When the line with "inversion Hf as" appears below, start repeating lines exactly, and keep going through the line with "- rewrite (IH"; add nothing outside that span.

Stored items from a collection

·····

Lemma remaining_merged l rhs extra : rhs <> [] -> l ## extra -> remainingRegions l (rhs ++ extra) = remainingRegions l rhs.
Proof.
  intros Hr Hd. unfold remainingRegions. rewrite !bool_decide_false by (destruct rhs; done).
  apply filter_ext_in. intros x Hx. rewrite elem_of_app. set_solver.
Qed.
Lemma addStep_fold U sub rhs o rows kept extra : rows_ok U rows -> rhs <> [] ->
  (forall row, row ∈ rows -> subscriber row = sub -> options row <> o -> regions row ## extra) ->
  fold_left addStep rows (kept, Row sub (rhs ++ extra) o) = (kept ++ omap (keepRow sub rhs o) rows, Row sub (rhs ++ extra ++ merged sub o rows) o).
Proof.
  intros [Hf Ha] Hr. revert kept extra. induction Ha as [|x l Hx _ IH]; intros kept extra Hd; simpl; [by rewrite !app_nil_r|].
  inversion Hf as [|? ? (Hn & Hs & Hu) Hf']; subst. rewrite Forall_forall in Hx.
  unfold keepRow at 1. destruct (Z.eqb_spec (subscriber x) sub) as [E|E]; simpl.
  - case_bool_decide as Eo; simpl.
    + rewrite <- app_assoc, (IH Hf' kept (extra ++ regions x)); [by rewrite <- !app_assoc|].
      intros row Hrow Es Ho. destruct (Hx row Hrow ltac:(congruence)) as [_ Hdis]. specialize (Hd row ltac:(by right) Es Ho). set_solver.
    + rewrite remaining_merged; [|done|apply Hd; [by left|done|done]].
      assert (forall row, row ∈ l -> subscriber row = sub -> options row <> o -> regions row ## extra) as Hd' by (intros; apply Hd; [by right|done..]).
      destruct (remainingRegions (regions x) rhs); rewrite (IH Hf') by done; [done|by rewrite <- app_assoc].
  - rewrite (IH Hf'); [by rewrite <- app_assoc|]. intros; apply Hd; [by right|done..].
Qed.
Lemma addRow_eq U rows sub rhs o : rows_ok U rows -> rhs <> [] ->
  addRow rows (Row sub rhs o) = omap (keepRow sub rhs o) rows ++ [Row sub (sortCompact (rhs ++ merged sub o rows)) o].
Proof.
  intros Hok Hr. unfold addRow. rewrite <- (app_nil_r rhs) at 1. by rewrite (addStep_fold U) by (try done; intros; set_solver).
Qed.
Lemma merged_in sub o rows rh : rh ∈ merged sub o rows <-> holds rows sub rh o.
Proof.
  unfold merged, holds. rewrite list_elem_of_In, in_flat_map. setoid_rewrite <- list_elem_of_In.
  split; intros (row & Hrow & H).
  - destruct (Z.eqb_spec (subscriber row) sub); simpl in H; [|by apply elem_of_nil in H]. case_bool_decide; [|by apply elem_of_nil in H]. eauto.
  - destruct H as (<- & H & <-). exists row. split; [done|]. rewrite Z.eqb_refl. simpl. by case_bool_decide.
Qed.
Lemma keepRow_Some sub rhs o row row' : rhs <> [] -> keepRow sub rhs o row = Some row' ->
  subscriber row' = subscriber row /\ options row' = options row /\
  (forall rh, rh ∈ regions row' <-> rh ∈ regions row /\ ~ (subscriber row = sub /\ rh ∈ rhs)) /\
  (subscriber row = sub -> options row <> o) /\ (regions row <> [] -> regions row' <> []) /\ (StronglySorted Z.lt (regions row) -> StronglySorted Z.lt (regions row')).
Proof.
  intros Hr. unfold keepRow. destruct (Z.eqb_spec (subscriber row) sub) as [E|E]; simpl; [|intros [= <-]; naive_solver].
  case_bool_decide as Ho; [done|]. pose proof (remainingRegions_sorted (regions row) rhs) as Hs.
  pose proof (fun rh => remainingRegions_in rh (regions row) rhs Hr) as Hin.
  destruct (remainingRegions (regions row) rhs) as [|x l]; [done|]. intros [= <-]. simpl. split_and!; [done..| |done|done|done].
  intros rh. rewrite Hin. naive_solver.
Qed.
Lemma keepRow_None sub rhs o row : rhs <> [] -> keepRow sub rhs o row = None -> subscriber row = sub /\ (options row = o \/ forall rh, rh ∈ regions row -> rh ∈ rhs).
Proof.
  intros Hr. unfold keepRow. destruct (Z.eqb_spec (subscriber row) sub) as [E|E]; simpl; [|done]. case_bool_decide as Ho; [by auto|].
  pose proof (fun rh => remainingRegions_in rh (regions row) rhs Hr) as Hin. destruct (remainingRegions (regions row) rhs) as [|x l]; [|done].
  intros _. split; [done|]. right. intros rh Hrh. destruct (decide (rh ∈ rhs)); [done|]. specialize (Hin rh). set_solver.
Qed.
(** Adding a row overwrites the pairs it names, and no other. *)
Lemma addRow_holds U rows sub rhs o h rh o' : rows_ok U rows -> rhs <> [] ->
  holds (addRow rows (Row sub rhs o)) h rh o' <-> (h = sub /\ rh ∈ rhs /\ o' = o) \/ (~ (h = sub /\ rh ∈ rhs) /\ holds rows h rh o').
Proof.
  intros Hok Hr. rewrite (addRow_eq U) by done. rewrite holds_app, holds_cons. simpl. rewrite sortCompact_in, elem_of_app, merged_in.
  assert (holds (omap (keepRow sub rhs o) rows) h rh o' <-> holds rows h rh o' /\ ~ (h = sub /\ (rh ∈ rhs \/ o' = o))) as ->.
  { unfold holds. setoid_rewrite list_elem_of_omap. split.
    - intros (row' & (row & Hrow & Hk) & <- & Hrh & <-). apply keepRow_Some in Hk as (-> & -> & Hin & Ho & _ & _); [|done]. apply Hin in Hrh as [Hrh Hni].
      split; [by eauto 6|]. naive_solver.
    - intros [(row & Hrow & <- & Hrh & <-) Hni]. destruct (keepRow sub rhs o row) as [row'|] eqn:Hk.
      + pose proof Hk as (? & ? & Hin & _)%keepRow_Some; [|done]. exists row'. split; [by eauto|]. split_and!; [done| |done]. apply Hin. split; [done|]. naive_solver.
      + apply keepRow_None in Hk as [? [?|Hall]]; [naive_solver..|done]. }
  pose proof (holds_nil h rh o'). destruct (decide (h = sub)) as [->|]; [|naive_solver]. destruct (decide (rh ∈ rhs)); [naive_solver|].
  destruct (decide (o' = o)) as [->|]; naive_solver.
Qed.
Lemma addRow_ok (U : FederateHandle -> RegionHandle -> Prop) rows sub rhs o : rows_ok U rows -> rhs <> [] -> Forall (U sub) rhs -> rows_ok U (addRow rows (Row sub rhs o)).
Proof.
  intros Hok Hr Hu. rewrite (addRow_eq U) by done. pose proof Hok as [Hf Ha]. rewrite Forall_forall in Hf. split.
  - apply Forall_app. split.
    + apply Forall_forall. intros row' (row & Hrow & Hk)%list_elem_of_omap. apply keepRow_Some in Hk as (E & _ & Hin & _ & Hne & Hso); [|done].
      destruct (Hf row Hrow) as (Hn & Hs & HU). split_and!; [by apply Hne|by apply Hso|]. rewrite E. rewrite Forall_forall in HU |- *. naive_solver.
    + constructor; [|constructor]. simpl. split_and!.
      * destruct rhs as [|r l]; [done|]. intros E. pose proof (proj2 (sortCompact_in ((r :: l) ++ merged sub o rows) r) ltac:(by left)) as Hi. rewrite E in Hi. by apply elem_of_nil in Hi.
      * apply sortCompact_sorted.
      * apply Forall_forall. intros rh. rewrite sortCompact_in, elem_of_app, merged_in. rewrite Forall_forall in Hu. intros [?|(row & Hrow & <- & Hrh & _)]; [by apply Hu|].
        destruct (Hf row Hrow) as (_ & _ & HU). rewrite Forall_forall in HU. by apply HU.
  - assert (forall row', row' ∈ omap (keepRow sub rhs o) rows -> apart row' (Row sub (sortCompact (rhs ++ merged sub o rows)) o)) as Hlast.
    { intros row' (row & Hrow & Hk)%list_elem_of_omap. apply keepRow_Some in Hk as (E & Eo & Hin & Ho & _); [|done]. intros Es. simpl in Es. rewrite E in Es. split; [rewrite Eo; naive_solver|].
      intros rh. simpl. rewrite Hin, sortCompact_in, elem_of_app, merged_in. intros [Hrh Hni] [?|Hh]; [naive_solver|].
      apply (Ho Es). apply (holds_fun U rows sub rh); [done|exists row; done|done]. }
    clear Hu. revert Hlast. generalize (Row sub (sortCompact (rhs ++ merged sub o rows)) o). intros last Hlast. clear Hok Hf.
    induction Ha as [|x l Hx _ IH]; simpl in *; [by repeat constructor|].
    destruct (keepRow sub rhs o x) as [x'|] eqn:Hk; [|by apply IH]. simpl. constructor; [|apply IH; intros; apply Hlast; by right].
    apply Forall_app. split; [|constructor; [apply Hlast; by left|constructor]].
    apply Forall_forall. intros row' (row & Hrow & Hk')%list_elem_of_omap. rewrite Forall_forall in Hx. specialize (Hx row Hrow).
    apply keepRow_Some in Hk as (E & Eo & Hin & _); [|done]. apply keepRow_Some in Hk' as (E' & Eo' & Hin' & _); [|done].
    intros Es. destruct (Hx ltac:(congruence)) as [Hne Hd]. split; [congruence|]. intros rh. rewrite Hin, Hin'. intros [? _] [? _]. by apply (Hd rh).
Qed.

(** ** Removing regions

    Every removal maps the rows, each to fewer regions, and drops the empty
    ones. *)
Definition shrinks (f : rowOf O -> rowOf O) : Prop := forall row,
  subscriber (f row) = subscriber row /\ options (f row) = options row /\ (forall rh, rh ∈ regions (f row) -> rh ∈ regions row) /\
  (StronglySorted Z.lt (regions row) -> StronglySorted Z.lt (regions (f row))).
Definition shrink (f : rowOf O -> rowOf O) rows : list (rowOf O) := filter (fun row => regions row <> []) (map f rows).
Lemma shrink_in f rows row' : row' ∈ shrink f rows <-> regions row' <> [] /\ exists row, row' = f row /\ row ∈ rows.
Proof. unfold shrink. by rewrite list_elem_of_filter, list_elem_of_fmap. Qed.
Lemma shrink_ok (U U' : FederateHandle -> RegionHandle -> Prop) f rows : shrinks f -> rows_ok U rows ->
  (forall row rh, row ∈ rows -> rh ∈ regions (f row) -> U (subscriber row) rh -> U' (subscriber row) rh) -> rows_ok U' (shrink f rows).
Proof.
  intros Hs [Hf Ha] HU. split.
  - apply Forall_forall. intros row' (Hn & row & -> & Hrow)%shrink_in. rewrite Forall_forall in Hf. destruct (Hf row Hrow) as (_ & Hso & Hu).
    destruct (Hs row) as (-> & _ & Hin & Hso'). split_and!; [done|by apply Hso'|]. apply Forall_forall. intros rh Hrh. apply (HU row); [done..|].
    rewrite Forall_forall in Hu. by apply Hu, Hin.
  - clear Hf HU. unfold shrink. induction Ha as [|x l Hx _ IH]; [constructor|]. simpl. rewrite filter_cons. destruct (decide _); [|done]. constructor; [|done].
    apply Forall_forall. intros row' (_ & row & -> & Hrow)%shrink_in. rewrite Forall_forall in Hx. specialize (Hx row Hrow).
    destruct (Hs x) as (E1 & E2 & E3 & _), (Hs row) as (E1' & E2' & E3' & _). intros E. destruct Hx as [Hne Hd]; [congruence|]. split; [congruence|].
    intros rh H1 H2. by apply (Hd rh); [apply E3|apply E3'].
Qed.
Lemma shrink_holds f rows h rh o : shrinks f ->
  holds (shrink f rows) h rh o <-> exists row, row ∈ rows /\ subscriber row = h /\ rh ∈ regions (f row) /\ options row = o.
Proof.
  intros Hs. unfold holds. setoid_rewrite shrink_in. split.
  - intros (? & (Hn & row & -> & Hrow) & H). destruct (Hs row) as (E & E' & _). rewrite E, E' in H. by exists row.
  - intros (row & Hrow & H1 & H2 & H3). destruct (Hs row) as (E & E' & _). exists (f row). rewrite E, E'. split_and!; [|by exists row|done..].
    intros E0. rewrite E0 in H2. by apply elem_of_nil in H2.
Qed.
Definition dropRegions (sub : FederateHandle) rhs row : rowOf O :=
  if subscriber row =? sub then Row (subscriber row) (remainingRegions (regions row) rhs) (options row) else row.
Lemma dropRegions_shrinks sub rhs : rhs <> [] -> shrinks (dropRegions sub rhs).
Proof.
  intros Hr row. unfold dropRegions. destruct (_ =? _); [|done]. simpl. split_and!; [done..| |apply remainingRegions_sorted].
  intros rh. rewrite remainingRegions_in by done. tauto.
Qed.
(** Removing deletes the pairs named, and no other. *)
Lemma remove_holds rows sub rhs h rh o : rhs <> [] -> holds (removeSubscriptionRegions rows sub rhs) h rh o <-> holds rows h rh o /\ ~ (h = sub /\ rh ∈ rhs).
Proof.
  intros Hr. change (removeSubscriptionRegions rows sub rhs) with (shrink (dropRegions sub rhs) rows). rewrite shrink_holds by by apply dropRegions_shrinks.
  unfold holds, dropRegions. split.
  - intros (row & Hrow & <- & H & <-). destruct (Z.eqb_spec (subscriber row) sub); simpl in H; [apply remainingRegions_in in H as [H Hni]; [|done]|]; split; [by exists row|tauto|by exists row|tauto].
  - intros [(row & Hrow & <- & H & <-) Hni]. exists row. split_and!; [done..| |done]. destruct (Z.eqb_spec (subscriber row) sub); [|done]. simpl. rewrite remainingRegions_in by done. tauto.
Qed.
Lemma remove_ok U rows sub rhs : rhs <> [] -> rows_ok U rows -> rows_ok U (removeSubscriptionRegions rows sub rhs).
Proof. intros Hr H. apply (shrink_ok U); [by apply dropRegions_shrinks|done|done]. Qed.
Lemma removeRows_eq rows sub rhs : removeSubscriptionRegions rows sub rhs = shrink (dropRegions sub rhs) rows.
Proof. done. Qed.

·····

### Result of this task:
  inversion Hf as [|? ? (Hn & Hs & Hu) Hf']; subst. rewrite Forall_forall in Hx.
  unfold keepRow at 1. destruct (Z.eqb_spec (subscriber x) sub) as [E|E]; simpl.
  - case_bool_decide as Eo; simpl.
    + rewrite <- app_assoc, (IH Hf' kept (extra ++ regions x)); [by rewrite <- !app_assoc|].
      intros row Hrow Es Ho. destruct (Hx row Hrow ltac:(congruence)) as [_ Hdis]. specialize (Hd row ltac:(by right) Es Ho). set_solver.
    + rewrite remaining_merged; [|done|apply Hd; [by left|done|done]].
      assert (forall row, row ∈ l -> subscriber row = sub -> options row <> o -> regions row ## extra) as Hd' by (intros; apply Hd; [by right|done..]).
      destruct (remainingRegions (regions x) rhs); rewrite (IH Hf') by done; [done|by rewrite <- app_assoc].
  - rewrite (IH Hf'); [by rewrite <- app_assoc|]. intros; apply Hd; [by right|done..].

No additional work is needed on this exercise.